SMRTL conducts a range of Research and Development projects focused on new analytical methods, human drug administration and pharmacokinetic studies, analysis of testing patterns in athletes and novel approaches for assessing drug use by athletes.  Recent projects include:

  • New method for confirmation of elevated T/Epi T ratios—our scientists developed a new method for the quantitative confirmation of Testosterone and Epitestosterone which was published in the Journal of Mass Spectrometry in July, 2008.  A related project is investigating using the same methodology to complement the standard screening procedures for testosterone, epitestosterone, T/Epi T ratio and DHEA.  (See Danaceau, J., Morrison, M., and Slawson, M. 2008.  Quantitative confirmation of testosterone and epitestosterone in human urine by LC/QToF mass spectrometry for doping control.  J. Mass Spectrom.  43:993-1000.)

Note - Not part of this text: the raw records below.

(* ===== verification/FatDate.v ===== *)
(** * FAT32: dates of files

    [file_update] turns a POSIX time into the date of a directory entry. The reference
    is the Gregorian calendar, counted day by day. *)

From stdpp Require Import base numbers list.
From S2P Require Import Prelude Printf Fs FsSpec Fat32 FatFile FatSpec FatFileSpec FatDirSpec FatCache FatSession FatDelete.

Module FatDate.
Import Fat32 FatFile FatSpec FatFileSpec FatDirSpec FatSession FatDelete.

(** ** The Gregorian calendar *)

Definition leap_year (y : Z) : bool := (y mod 4 =? 0) && (negb (y mod 100 =? 0) || (y mod 400 =? 0)).
Definition month_length (y m : Z) : Z :=
  if m =? 2 then if leap_year y then 29 else 28 else if (m =? 4) || (m =? 6) || (m =? 9) || (m =? 11) then 30 else 31.

(** Days of the months [1 .. k] of year [y], and of the [n] years after 1970. *)
Fixpoint month_days (y : Z) (k : nat) : Z := match k with O => 0 | S k => month_days y k + month_length y (Z.of_nat k + 1) end.
Fixpoint year_days (n : nat) : Z := match n with O => 0 | S n => year_days n + month_days (1970 + Z.of_nat n) 12 end.

(** The POSIX time of a date, whose year is counted from 1980. *)
Definition posix (d : date) : Z :=
  let y := 1980 + dt_year d in
  (year_days (Z.to_nat (y - 1970)) + month_days y (Z.to_nat (dt_month d - 1)) + (dt_day d - 1)) * 86400 +
  dt_hour d * 3600 + dt_minutes d * 60 + dt_seconds d.

Definition valid_date (d : date) : Prop :=
  1 <= dt_month d <= 12 /\ 1 <= dt_day d <= month_length (1980 + dt_year d) (dt_month d) /\
  0 <= dt_hour d < 24 /\ 0 <= dt_minutes d < 60 /\ 0 <= dt_seconds d < 60.

(** ** The years *)

(** Days from 1970 to year [y] when every fourth year is a leap year. *)
Definition days_to (y : Z) : Z := 365 * (y - 1970) + (y - 1969) / 4.

Lemma leap_mod y : leap y = if y mod 4 =? 0 then 1 else 0.
Proof.
  unfold leap, ctrue. change 3 with (Z.ones 2). rewrite land_ones_mod by lia. change (2 ^ 2) with 4. by destruct (y mod 4 =? 0).
Qed.

Lemma days_to_4 y : days_to (y + 4) = days_to y + 1461.
Proof. unfold days_to. replace (y + 4 - 1969) with (y - 1969 + 1 * 4) by lia. rewrite Z.div_add by lia. lia. Qed.
Lemma days_to_1 y : days_to (y + 1) = days_to y + 365 + leap y.
Proof. rewrite leap_mod. unfold days_to. destruct (Z.eqb_spec (y mod 4) 0); mlia. Qed.

Lemma four_years_ok fuel : forall y t, 0 <= t -> t < Z.of_nat fuel * FOUR_YEARS ->
  exists y' t', four_years_loop fuel y t = Ok (y', t') /\ 0 <= t' <= FOUR_YEARS /\ y <= y' /\ days_to y' * DAY + t' = days_to y * DAY + t.
Proof.
  induction fuel as [|fuel IH]; intros y t Ht Hf; cbn [four_years_loop]; [unfold FOUR_YEARS, DAY in Hf; lia|].
  destruct (Z.gtb_spec t FOUR_YEARS) as [H|H].
  - destruct (IH (y + 4) (t - FOUR_YEARS)) as (y' & t' & E & H1 & H2 & H3); [lia|unfold FOUR_YEARS, DAY in *; lia|]. exists y', t'. split_and!; try done; try lia.
    rewrite H3, days_to_4. unfold FOUR_YEARS, DAY. lia.
  - by exists y, t.
Qed.

Lemma years_ok fuel : forall y t, 0 <= t -> t < Z.of_nat fuel * (365 * DAY) ->
  exists y' t', years_loop fuel y t = Ok (y', t') /\ 0 <= t' < (365 + leap y') * DAY /\ y <= y' /\ days_to y' * DAY + t' = days_to y * DAY + t.
Proof.
  induction fuel as [|fuel IH]; intros y t Ht Hf; cbn [years_loop]; [unfold DAY in Hf; lia|].
  assert (0 <= leap y <= 1) as Hl by (rewrite leap_mod; destruct (_ =? 0); lia). destruct (Z.geb_spec t ((365 + leap y) * DAY)) as [H|H].
  - destruct (IH (y + 1) (t - (365 + leap y) * DAY)) as (y' & t' & E & H1 & H2 & H3); [lia|unfold DAY in *; lia|]. exists y', t'. split_and!; try done; try lia.
    rewrite H3, days_to_1. lia.
  - exists y, t. split_and!; done || lia.
Qed.

(** Up to 2100 the Gregorian rule is that of the code. *)
Lemma leap_year_ok y : 1970 <= y < 2100 -> leap y = if leap_year y then 1 else 0.
Proof.
  intros Hy. rewrite leap_mod. unfold leap_year. destruct (Z.eqb_spec (y mod 4) 0) as [H4|H4]; [|done]. cbn [andb].
  destruct (Z.eqb_spec (y mod 100) 0) as [H|H]; [|done]. assert (y = 2000) as -> by mlia. done.
Qed.

(** The lengths of the months, as the code has them. *)
Definition lengths (y : Z) : list Z := [31; 28 + leap y; 31; 30; 31; 30; 31; 31; 30; 31; 30].

Lemma month_lengths y i : 1970 <= y < 2100 -> (i < 11)%nat -> lengths y !! i = Some (month_length y (Z.of_nat i + 1)).
Proof.
  intros Hy Hi. unfold lengths. rewrite leap_year_ok by done. unfold month_length. do 11 (destruct i as [|i]; [cbn; by destruct (leap_year y)|]). lia.
Qed.
Lemma year_length y : 1970 <= y < 2100 -> month_days y 12 = 365 + leap y.
Proof. intros Hy. rewrite leap_year_ok by done. unfold month_days, month_length. cbn. by destruct (leap_year y). Qed.

Lemma year_days_to n : (n <= 130)%nat -> year_days n = days_to (1970 + Z.of_nat n).
Proof.
  induction n as [|n IH]; intros Hn; [reflexivity|]. cbn [year_days]. rewrite IH, year_length by lia.
  replace (1970 + Z.of_nat (S n)) with (1970 + Z.of_nat n + 1) by lia. rewrite days_to_1. lia.
Qed.

(** ** The months *)

(** From month [k + 1] on, with the lengths of the following months. *)
Lemma months_ok y ls : forall k t, 1970 <= y < 2100 -> ls = drop k (lengths y) -> (k <= 11)%nat -> 0 <= t < (month_days y 12 - month_days y k) * DAY ->
  exists j t', months ls (Z.of_nat k + 1) t = (Z.of_nat j + 1, t') /\ (j <= 11)%nat /\ 0 <= t' < month_length y (Z.of_nat j + 1) * DAY /\
    month_days y j * DAY + t' = month_days y k * DAY + t.
Proof.
  induction ls as [|l ls IH]; intros k t Hy Hls Hk Ht; cbn [months].
  - assert (k = 11%nat) as ->. { apply (f_equal length) in Hls. rewrite length_drop in Hls. cbn in Hls. lia. }
    exists 11%nat, t. split_and!; try done; try lia. change (month_days y 12) with (month_days y 11 + month_length y (Z.of_nat 11 + 1)) in Ht. lia.
  - assert (k < 11)%nat as Hk2. { apply (f_equal length) in Hls. rewrite length_drop in Hls. cbn in Hls. lia. }
    assert (lengths y !! k = Some l) as Hl by (rewrite <- (Nat.add_0_r k), <- lookup_drop, <- Hls; done).
    rewrite month_lengths in Hl by done. injection Hl as Hl. destruct (Z.ltb_spec (t - l * DAY) 0) as [H|H].
    + exists k, t. split_and!; try done; try lia.
    + assert (month_days y (S k) = month_days y k + l) as Hm by (cbn [month_days]; lia).
      destruct (IH (S k) (t - l * DAY)) as (j & t' & E & H1 & H2 & H3); try done; try lia.
      * rewrite <- Nat.add_1_r, <- drop_drop, <- Hls. done.
      * exists j, t'. split_and!; try done; try lia. rewrite <- E. f_equal. lia.
Qed.
(** ** The date *)

(** 1 January 1980 and 1 January 2100. *)
Definition FIRST : Z := 315532800.
Definition LAST : Z := 4102444800.

Lemma days_to_le y z : y <= z -> days_to y <= days_to z.
Proof. intros H. unfold days_to. assert ((y - 1969) / 4 <= (z - 1969) / 4) by (apply Z.div_le_mono; lia). lia. Qed.

(** The year that holds the time. *)
Lemma year_range y t : 0 <= t -> t < (365 + leap y) * DAY -> FIRST <= days_to y * DAY + t < LAST -> 1980 <= y < 2100.
Proof.
  intros Ht Hl [H1 H2]. unfold FIRST, LAST in *.
  assert (days_to (y + 1) = days_to y + 365 + leap y) as Hs by apply days_to_1. split; apply Z.nlt_ge || apply Z.nle_gt; intros Hy.
  - pose proof (days_to_le (y + 1) 1980 ltac:(lia)). change (days_to 1980) with 3652 in *. unfold DAY in *. lia.
  - pose proof (days_to_le 2100 y Hy). change (days_to 2100) with 47482 in *. unfold DAY in *. lia.
Qed.

Lemma date_of_ok t : FIRST <= t < LAST -> exists d, date_of t = Ok d /\ valid_date d /\ posix d = t /\ 0 <= dt_year d < 120.
Proof.
  intros Ht. unfold date_of. destruct (four_years_ok DATE_FUEL 1970 t) as (y1 & t1 & E1 & H1 & Hy1 & S1); [unfold FIRST in Ht; lia|unfold LAST, DATE_FUEL, FOUR_YEARS, DAY in *; lia|].
  rewrite E1. change (mbind ?k (Ok ?r)) with (k r). cbv beta. cbn [fst snd].
  destruct (years_ok DATE_FUEL y1 t1) as (y & t2 & E2 & H2 & Hy2 & S2); [lia|unfold DATE_FUEL, FOUR_YEARS, DAY in *; lia|]. rewrite E2. change (mbind ?k (Ok ?r)) with (k r). cbv beta iota.
  change (days_to 1970 * DAY) with 0 in S1. rewrite S1 in S2. rewrite Z.add_0_l in S2. destruct (year_range y t2) as [Ya Yb]; [lia|lia|by rewrite S2|].
  fold (lengths y). destruct (months_ok y (lengths y) 0 t2) as (j & t3 & E3 & Hj & H3 & S3); try done; try lia; [change (month_days y 0) with 0; rewrite year_length by lia; lia|].
  change (Z.of_nat 0 + 1) with 1 in E3. rewrite E3. change (month_days y 0) with 0 in S3. rewrite Z.mul_0_l, Z.add_0_l in S3.
  assert (28 <= month_length y (Z.of_nat j + 1) <= 31) as Hml by (unfold month_length; repeat case_match; lia).
  assert (0 <= t3 / DAY < month_length y (Z.of_nat j + 1)) as Hd by (unfold DAY in *; split; [apply Z.div_pos; lia|apply Z.div_lt_upper_bound; lia]).
  rewrite (u8_id (y - 1980)), (u8_id (1 + t3 / DAY)) by lia. eexists. split; [reflexivity|]. unfold valid_date, posix. cbn [dt_year dt_month dt_day dt_hour dt_minutes dt_seconds].
  replace (1980 + (y - 1980)) with y by lia. replace (Z.to_nat (Z.of_nat j + 1 - 1)) with j by lia. split_and!; try lia; try (unfold DAY; mlia).
  rewrite year_days_to by lia. replace (1970 + Z.of_nat (Z.to_nat (y - 1970))) with y by lia. rewrite <- S2, <- S3. unfold DAY. mlia.
Qed.

(** A field in the low bits, another above. *)
Lemma lor_fields lo hi n : 0 <= n -> 0 <= lo < 2 ^ n -> Z.lor lo (Z.shiftl hi n) = hi * 2 ^ n + lo.
Proof. intros Hn Hlo. rewrite Z.shiftl_mul_pow2 by done. rewrite Z.lor_comm. by apply lor_disjoint_add. Qed.

(** The bytes of the date, read as [fat32_read_dir_entry] reads them, give it back, with
    even seconds; the byte of the tenths of seconds is zero. *)
Lemma date_bytes_ok d e : valid_date d -> 0 <= dt_year d < 128 ->
  let r := set_d_date (0 :: date_bytes d) e in
  mk_date (year r) (month r) (day r) (hour r) (minutes r) (seconds r) =
  mk_date (dt_year d) (dt_month d) (dt_day d) (dt_hour d) (dt_minutes d) (dt_seconds d / 2 * 2).
Proof.
  destruct d as [y mo da h mi se]. intros (Hmo & Hda & Hh & Hmi & Hse) Hy. cbn [dt_year dt_month dt_day dt_hour dt_minutes dt_seconds] in *.
  assert (month_length (1980 + y) mo <= 31) as Hml by (unfold month_length; repeat case_match; lia).
  unfold set_d_date, date_bytes. cbn [nth year month day hour minutes seconds dt_year dt_month dt_day dt_hour dt_minutes dt_seconds].
  rewrite !Z.shiftr_div_pow2 by lia. change (2 ^ 1) with 2. change (2 ^ 3) with 8. change (2 ^ 5) with 32.
  rewrite (lor_fields (se / 2) mi 5) by (cbn; mlia). rewrite (lor_fields (mi / 8) h 3) by (cbn; mlia).
  rewrite (lor_fields da mo 5) by (cbn; lia). rewrite (lor_fields (mo / 8) y 1) by (cbn; mlia).
  change (2 ^ 1) with 2. change (2 ^ 3) with 8. change (2 ^ 5) with 32.
  change 0x1F with (Z.ones 5). change 0x7 with (Z.ones 3). change 0x1 with (Z.ones 1) at 1. rewrite !land_ones_mod by lia. change (2 ^ 1) with 2. change (2 ^ 3) with 8. change (2 ^ 5) with 32.
  rewrite (lor_fields (u8 (mo * 32 + da) / 32)) by (cbn; mlia). rewrite (lor_fields (u8 (mi * 32 + se / 2) / 32)) by (cbn; mlia). change (2 ^ 3) with 8. f_equal; mlia.
Qed.

Section update.
Context {S : Type} {ps : PageStore S} {spec : PageStoreSpec S}.

(** C17: [file_update] writes the date of a POSIX time. From 1980 to 2099 the fields of
    the file are the Gregorian date and the time of day of that time; the loops end
    within their fuel; and the four bytes written in the directory entry, decoded,
    give that date with the seconds rounded down to even ones. *)
Theorem file_update_spec x f t c i :
  geo_ok (fat x) -> fok x -> cluster_ok (fat x) c -> 0 <= i < sect_per_clust (fat x) -> descriptor_sector f = data_page (fat x) c i ->
  0 <= descriptor_index f <= 480 -> FIRST <= t < LAST ->
  exists x' f' d, file_update f t x = Ok ((FAT32_OK, f'), x') /\ valid_date d /\ posix d = t /\
    mk_date (year (dir f')) (month (dir f')) (day (dir f')) (hour (dir f')) (minutes (dir f')) (seconds (dir f')) = d /\
    (let r := set_d_date (0 :: part (page x' (descriptor_sector f)) (descriptor_index f + 0x16) 4) empty_dir in
     mk_date (year r) (month r) (day r) (hour r) (minutes r) (seconds r) =
     mk_date (dt_year d) (dt_month d) (dt_day d) (dt_hour d) (dt_minutes d) (dt_seconds d / 2 * 2)).
Proof.
  intros G Hx Hc Hi Hs Hdi Ht. destruct (date_of_ok t Ht) as (d & E & V & P & Hy). destruct (data_page_range _ _ _ G Hc Hi) as (Hv & Hv0 & _). rewrite <- Hs in Hv, Hv0.
  unfold file_update. rewrite E. mrun. set (f' := mk_file _ _ _ _ _ _ _ _).
  destruct (write_bytes_ok x (descriptor_sector f) (descriptor_index f + 0x16) (date_bytes d) Hx Hv Hv0) as (x' & E1 & K & Pg & _); cbn [date_bytes length]; try lia.
  exists x', f', d. change (descriptor_sector f') with (descriptor_sector f). change (descriptor_index f') with (descriptor_index f). mstep E1.
  split_and!; try done; [by destruct d|].
  rewrite Pg by done. rewrite decide_True by done. change 4 with (Z.of_nat (length (date_bytes d))). rewrite part_patch_same; [|by apply pview_length|lia|cbn; lia].
  apply date_bytes_ok; [done|lia].
Qed.
End update.

#[local] Existing Instance FsSpec.good_card.
#[local] Existing Instance good_cache.

(** 9 September 2001, 1:46:40. *)
Lemma file_update_spec_witness : exists x' f', file_update file1 1000000000 vol1 = Ok ((FAT32_OK, f'), x') /\
  (year (dir f'), month (dir f'), day (dir f'), hour (dir f'), minutes (dir f'), seconds (dir f')) = (21, 9, 9, 1, 46, 40) /\ posix (mk_date 21 9 9 1 46 40) = 1000000000.
Proof.
  destruct (file_update_spec vol1 file1 1000000000 2 0) as (x' & f' & d & E & V & P & Hd & _).
  - apply vol1_ok.
  - apply vol1_ok.
  - split; cbn; lia.
  - cbn. lia.
  - reflexivity.
  - cbn. lia.
  - unfold FIRST, LAST. lia.
  - exists x', f'. split; [exact E|]. split; [vm_compute in E; injection E as <- _; reflexivity|vm_compute; reflexivity].
Defined.

(** After 28 February 2100 the code counts a day too many: it gives 29 February, which
    does not exist, for 1 March. *)
Lemma leap_2100 : date_of 4107542400 = Ok (mk_date 120 2 29 0 0 0) /\ posix (mk_date 120 3 1 0 0 0) = 4107542400.
Proof. split; vm_compute; reflexivity. Qed.
End FatDate.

  • New method for analysis of diuretics and beta-blockers—our scientists developed a new method for combining the analysis of diuretics, beta-blockers and some stimulants using a single extraction as a technique for improving screening efficiency.  The method utilizes HPLC-MS/MS and UPLC-MS/MS to detect these compounds.  (See G.J. Murray, J.P. Danaceau 2009.  Similtaneous extraction and detection of diuretics, beta-blockers and other xenobiotics in human urine by HPLC-MS/MS and UPLC-MS/MS.  Presented at the 27th annual Cologne Workshop on Dope Analysis.  Cologne, Germany.  March 1-6, 2009.)
  • New method to detect use of homologous blood transfusions (HBT)—every red blood cell (RBC) in an individual has an identical and specific phenotypic pattern of blood group antigens that are under genetic control and unique to each individual, like a fingerprint. By examining these markers (i.e., antigens) on the surface of RBCs, this method can determine whether blood from more than one person is present in an athlete’s circulation. Using flow cytometry, our scientists are currently in the process of developing a method to detect autologous blood transfusions (ABT), or doping with one’s own blood.

Our professional staff has recently received approval from the Partnership for Clean Competition to conduct a research project on the development of techniques to use longitudinal steroid profiles to identify athletes for testing.